In March, Krugman had a column called "Clash of Republican Con Artists." In it, he called Trump's foreign policy more reasonable than that of Marco Rubio or Ted Cruz and said he's just as terrified of either of those men in the White House as he is of Trump. He wrote: "In fact, you have to wonder why, exactly, the Republican establishment is really so horrified by Mr. Trump. Yes, he's a con man, but they all are. So why is this con job different from any other?"
Yet a few weeks ago Krugman wondered how Republicans could rally around Trump "just as if he were a normal candidate." It was exactly Krugman who normalized him! What makes Donald Trump normal to so many is that they've heard all the hysteria from people like Krugman before. If you use the most vile language available on a good man like Romney, or on real candidates like Rubio and Cruz, you find you have none left for the Donald Trumps of the world—and no one is listening to you anyway.
If every Republican is always unfit for the presidency then Trump is no different and it shouldn't be surprising that rank-and-file Republican voters are lining up behind him. They know there aren't actually any Republicans of which the media approves.
Lumping Ted Cruz with Marco Rubio and Mitt Romney is a mistake. Cruz uses the same hyperbole against his opponents, even within the same political party, that my academic colleagues employ. The perspective differs, yes, but opposition is covered by a blanket dismissal.
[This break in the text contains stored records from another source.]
(** Supporting fact for C8: even with the target in the unit of the
    decade, the bound [1 / reload] alone fails by a rounding margin: the
    binary32 target 13801761 * 2^-24 (about 0.8226) in the Hz decade gives
    the reload 43761068. *)
Lemma quantisation_Hz_rounding :
  match setWaveformFrequency STM32F30X
          (set_info (with_Frequency (S754_finite false 13801761 (-24))
                       (sFrequencyInfo (square_globals 1 1)))
                    (square_globals 1 1)) with
  | Some (false, g') => DividerInt (sFrequencyInfo g') = 43761068 /\
                        ~ decade_P2 (sFrequencyInfo g')
  | _ => False
  end.
Proof.
  match goal with |- match ?m with _ => _ end =>
    destruct m as [[[|] g']|] eqn:E end; vm_compute in E; try discriminate.
  injection E as <-. split; [reflexivity|].
  unfold decade_P2, b32_to_R, realized_frequency. cbn [sFrequencyInfo Frequency
    DividerInt FrequencyFactorTimes1000]. b32_values.
  unfold Rabs. destruct (Rcase_abs _); intros Hle; lra.
Qed.

(** ** Quantisation of the square-wave translation *)

Lemma setWaveformFrequency_32_call {F} `{Float32 F} (g g' : Globals F) (b : bool) :
  Waveform (sFrequencyInfo g) = WAVEFORM_SQUARE ->
  setWaveformFrequency STM32F30X g = Some (b, g') ->
  timerCalls g' = Synth_Timer32_SetReloadValue (DividerInt (sFrequencyInfo g'))
                  :: timerCalls g.
Proof.
  intros Hw E. rewrite setWaveformFrequency_eq, Hw, Z.eqb_refl in E.
  unfold square_reload in E.
  apply (f_equal (fun o => match o with Some (_, x) => x | None => g' end)) in E.
  cbv beta iota zeta in E. subst g'. destruct (sFrequencyInfo g); reflexivity.
Qed.

Lemma quant_core (a T x q d b y r s : R) :
  (0 < a -> 0 < T -> x = a / T -> y = a / b -> 2 <= d -> 0 < s <= /2 ->
  (1 - rho) * x <= q <= (1 + rho) * x ->
  (1 - rho) * d <= b <= (1 + rho) * d ->
  (1 - rho) * y <= r <= (1 + rho) * y ->
  d <= q < d * (1 + s) ->
  Rabs (r - T) / T <= s + / 1048576)%R.
Proof.
  intros Ha HT Hx Hy Hd Hs Hq Hb Hr Hqd. unfold rho in *.
  assert (Hbp : (0 < b)%R) by lra.
  set (k := (r / T)%R).
  assert (Hk : k = (r * b / a * (x / b))%R).
  { unfold k. rewrite Hx. field. lra. }
  set (X := (x / b)%R) in *.
  assert (HxX : x = (X * b)%R) by (unfold X; field; lra).
  assert (Hxp : (0 < x)%R) by (rewrite Hx; apply Rdiv_lt_0_compat; lra).
  assert (HXp : (0 < X)%R) by (unfold X; apply Rdiv_lt_0_compat; lra).
  set (Y := (r * b / a)%R) in *.
  assert (HY : (1 - / 8388608 <= Y <= 1 + / 8388608)%R).
  { assert (Hr' : r = (Y * a / b)%R) by (unfold Y; field; lra).
    rewrite Hy in Hr. rewrite Hr' in Hr.
    assert (E : (Y * a / b = Y * (a / b))%R) by (field; lra). rewrite E in Hr.
    assert (0 < a / b)%R by (apply Rdiv_lt_0_compat; lra).
    split; [apply Rmult_le_reg_r with (a / b)%R | apply Rmult_le_reg_r with (a / b)%R];
      lra. }
  assert (HXhi : (X * (1 - / 8388608) * (1 - / 8388608) < 1 + s)%R).
  { assert (X * ((1 - / 8388608) * d) <= X * b)%R by (apply Rmult_le_compat_l; lra).
    apply Rmult_lt_reg_r with d; [lra|]. nra. }
  assert (HXlo : (1 <= X * (1 + / 8388608) * (1 + / 8388608))%R).
  { assert (X * b <= X * ((1 + / 8388608) * d))%R by (apply Rmult_le_compat_l; lra).
    apply Rmult_le_reg_r with d; [lra|]. nra. }
  assert (Ek : (Rabs (r - T) / T = Rabs (k - 1))%R).
  { unfold k. unfold Rdiv at 1. rewrite <- (Rabs_pos_eq (/ T)) by
      (apply Rlt_le, Rinv_0_lt_compat; lra).
    rewrite <- Rabs_mult. f_equal. field. lra. }
  rewrite Ek, Hk. apply Rabs_le. split; nra.
Qed.

Lemma Int_part_bounds (x : R) :
  (IZR (Int_part x) <= x < IZR (Int_part x) + 1)%R.
Proof. destruct (base_Int_part x). lra. Qed.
If progressives are going to complain about the ridiculous claims of Donald Trump or Ted Cruz, they must also monitor their own language and claims about moderate voices with which the progressives disagree.
You cannot clamor for "reasonable conservatives" if only weeks before you were calling all conservatives unreasonable.
Rhetoricians should ask how political discourse across the spectrum helped inoculate voters against evidence and reason. I'm convinced that calling moderates names and using hyperbole against them has had devastating consequences for the United States and other Western democracies.